We proceed to normalize Visium counts data with the built-in normalize_total method from Scanpy, and detect highly-variable genes (for later). As discussed previously, note that there are more sensible alternatives for normalization (see discussion in sc-tutorial paper and more recent alternatives such as SCTransform or GLM-PCA).

for adata in [
    adata_spatial_anterior,
    adata_spatial_posterior,
]:
    sc.pp.normalize_total(adata, inplace=True)
    sc.pp.log1p(adata)
    sc.pp.highly_variable_genes(adata, flavor="seurat", n_top_genes=2000, inplace=True)
normalizing counts per cell
    finished (0:00:00)
extracting highly variable genes
    finished (0:00:00)
--> added
    'highly_variable', boolean vector (adata.var)
    'means', float vector (adata.var)
    'dispersions', float vector (adata.var)
    'dispersions_norm', float vector (adata.var)
normalizing counts per cell
    finished (0:00:00)
extracting highly variable genes
    finished (0:00:00)
--> added
    'highly_variable', boolean vector (adata.var)
    'means', float vector (adata.var)
    'dispersions', float vector (adata.var)
    'dispersions_norm', float vector (adata.var)

Data integration#

We are now ready to perform integration of the two dataset. As mentioned before, we will be using Scanorama for that. Scanorama returns two lists, one for the integrated embeddings and one for the corrected counts, for each dataset. We would like to note that in this context using BBKNN or Ingest is also possible.

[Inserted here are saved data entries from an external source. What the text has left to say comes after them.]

(** * Water-filling power allocation: the solvers of [Waterfilling_GNN.ipynb]

    A shallow embedding of the three numerical functions of the notebook,

    - [waterfilling_backtracking] (active-set elimination),
    - [waterfilling_bisection]    (bracketed search on the water level),
    - [compute_weighted_rate]     (weighted sum rate of an allocation),

    and the properties the specification states about them.

    Numbers.  The notebook computes on [torch] tensors of float32, and
    the two solvers use only [+ - * /], comparisons and [max].  They are
    embedded twice.

    - [F32] is the code as it runs: every operation is the IEEE 754
      binary32 operation of [SpecFloat], with rounding, signed zeros,
      infinities and nan.
    - The definitions over [Q] are the same code in exact arithmetic: the
      algorithm without rounding.  There [x / 0] is [0] where torch yields
      [inf] or [nan], so statements about computed values are made where
      the divisors are non-zero (positive weights and gains, or a concrete
      input).

    A statement says which of the two it is about.  [compute_weighted_rate]
    needs [log2] and is embedded over [R].

    Control.  A one-dimensional tensor is a [list]; an element-wise
    operation of two tensors goes through [broadcast], which fails with
    torch's [RuntimeError] on incompatible lengths.  Python exceptions are
    carried by [Raised], named by their class.  A [while] loop is
    [while_loop], which takes fuel, counts the iterations it starts and
    records how it was left. *)

From Stdlib Require Import String List Bool Arith Lia ZArith.
From Stdlib Require Import QArith Qabs Qminmax Reals Psatz.
From Stdlib Require Import SpecFloat Zpower.
Import ListNotations.

Set Implicit Arguments.

(** ** Outcomes of a Python call *)

Inductive outcome (A : Type) : Type :=
| Returned (a : A)
| Raised (exc : string)
| OutOfFuel.

Arguments Returned {A} a.
Arguments Raised {A} exc.
Arguments OutOfFuel {A}.

Definition bind {A B : Type} (m : outcome A) (k : A -> outcome B) : outcome B :=
  match m with
  | Returned a => k a
  | Raised exc => Raised exc
  | OutOfFuel => OutOfFuel
  end.

Notation "x <- m ;; k" := (bind m (fun x => k))
  (at level 61, m at next level, right associativity).

(** ** One-dimensional tensors *)

Section Tensor.

Variables A B C : Type.

(** Element-wise combination of two tensors of the same length. *)
Fixpoint zip_with (f : A -> B -> C) (a : list A) (b : list B) : list C :=
  match a, b with
  | x :: a', y :: b' => f x y :: zip_with f a' b'
  | _, _ => []
  end.

(** torch's broadcasting of a binary operation on two 1-D tensors: equal
    lengths combine element-wise, a tensor of length one is stretched
    over the other, anything else is a [RuntimeError]. *)
Definition broadcast (f : A -> B -> C) (a : list A) (b : list B)
  : outcome (list C) :=
  if (length a =? length b)%nat then Returned (zip_with f a b)
  else match a, b with
       | [x], _ => Returned (map (f x) b)
       | _, [y] => Returned (map (fun x => f x y) a)
       | _, _ => Raised "RuntimeError"%string
       end.

End Tensor.

(** [torch.where(mask)[0]]: the positions at which [mask] holds. *)
Fixpoint where_from (i : nat) (mask : list bool) : list nat :=
  match mask with
  | [] => []
  | b :: mask' =>
      if b then i :: where_from (S i) mask' else where_from (S i) mask'
  end.

Definition torch_where (mask : list bool) : list nat := where_from 0 mask.

(** [t[i] = v] for one in-range position. *)
Fixpoint set_nth (A : Type) (t : list A) (i : nat) (v : A) : list A :=
  match t, i with
  | [], _ => []
  | _ :: t', O => v :: t'
  | x :: t', S i' => x :: set_nth t' i' v
  end.

(** [t[idx] = v] for an index tensor: an [IndexError] when a position is
    out of range, otherwise every listed position is overwritten. *)
Definition index_put (A : Type) (t : list A) (idx : list nat) (v : A)
  : outcome (list A) :=
  if forallb (fun i => (i <? length t)%nat) idx
  then Returned (fold_left (fun t' i => set_nth t' i v) idx t)
  else Raised "IndexError"%string.

(** ** Loops *)

(** What one execution of a loop body asks for. *)
Inductive signal (St V : Type) : Type :=
| Next (s : St)      (* fall through to the next test of the condition *)
| Break (s : St)     (* [break] *)
| Return (v : V).    (* [return v] from inside the body *)

Arguments Next {St V} s.
Arguments Break {St V} s.
Arguments Return {St V} v.

(** How a loop was left. *)
Inductive loop_exit (St V : Type) : Type :=
| CondFalse (s : St)
| Broke (s : St)
| ReturnedFrom (v : V).

Arguments CondFalse {St V} s.
Arguments Broke {St V} s.
Arguments ReturnedFrom {St V} v.

(** [while cond: body], started in state [s] after [iters] iterations.
    The result pairs the number of iterations started with the exit. *)
Fixpoint while_loop (St V : Type) (fuel : nat) (cond : St -> bool)
  (body : St -> outcome (signal St V)) (iters : nat) (s : St)
  : outcome (nat * loop_exit St V) :=
  match fuel with
  | O => OutOfFuel
  | S fuel' =>
      if cond s then
        sig <- body s ;;
        match sig with
        | Next s' => while_loop fuel' cond body (S iters) s'
        | Break s' => Returned (S iters, Broke s')
        | Return v => Returned (S iters, ReturnedFrom v)
        end
      else Returned (iters, CondFalse s)
  end.

(** ** The two solvers in exact arithmetic, over [Q] *)

(** The code of the solvers with every operation exact: what the
    algorithm computes when nothing is rounded.  The code as torch runs
    it, in float32, is [F32] below. *)

Section Solvers.

Local Open Scope Q_scope.

Definition tensor : Type := list Q.

Definition Qlt_bool (x y : Q) : bool := negb (Qle_bool y x).

(** [torch.sum] *)
Definition tsum (t : tensor) : Q := fold_right Qplus 0 t.

Definition ones (n : nat) : tensor := repeat 1 n.
Definition zeros (n : nat) : tensor := repeat 0 n.

Definition total_power : Q := 1.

adatas = [adata_spatial_anterior, adata_spatial_posterior]
adatas_cor = scanorama.correct_scanpy(adatas, return_dimred=True)
Found 32285 genes among all datasets
[[0.         0.48882265]
 [0.         0.        ]]
Processing datasets (0, 1)

We will concatenate the two datasets and save the integrated embeddings in adata_spatial.obsm['scanorama_embedding']. Furthermore we will compute UMAP to visualize the results and qualitatively assess the data integration task.

Notice that we are concatenating the two dataset with uns_merge="unique" strategy, in order to keep both images from the visium datasets in the concatenated anndata object.

adata_spatial = sc.concat(
    adatas_cor,
    label="library_id",
    uns_merge="unique",
    keys=[
        k
        for d in [
            adatas_cor[0].uns["spatial"],
            adatas_cor[1].uns["spatial"],
        ]
        for k, v in d.items()
    ],
    index_unique="-",
)
sc.pp.neighbors(adata_spatial, use_rep="X_scanorama")
sc.tl.umap(adata_spatial)
sc.tl.leiden(
    adata_spatial, key_added="clusters", n_iterations=2, flavor="igraph", directed=False
)
computing neighbors
    finished: added to `.uns['neighbors']`
    `.obsp['distances']`, distances for each pair of neighbors
    `.obsp['connectivities']`, weighted adjacency matrix (0:00:02)
computing UMAP
    finished: added
    'X_umap', UMAP coordinates (adata.obsm) (0:00:06)
running Leiden clustering
    finished: found 22 clusters and added
    'clusters', the cluster labels (adata.obs, categorical) (0:00:00)
sc.pl.umap(
    adata_spatial, color=["clusters", "library_id"], palette=sc.pl.palettes.default_20
)
WARNING: Length of palette colors is smaller than the number of categories (palette length: 20, categories length: 22. Some categories will have the same color.
../../_images/30c1584beee6097cbafde187fdf0ba2353becd3323c4576d4f1058810a225ad1.png

We can also visualize the clustering result in spatial coordinates. For that, we first need to save the cluster colors in a dictionary. We can then plot the Visium tissue fo the Anterior and Posterior Sagittal view, alongside each other.

clusters_colors = dict(
    zip([str(i) for i in range(18)], adata_spatial.uns["clusters_colors"])
)
fig, axs = plt.subplots(1, 2, figsize=(15, 10))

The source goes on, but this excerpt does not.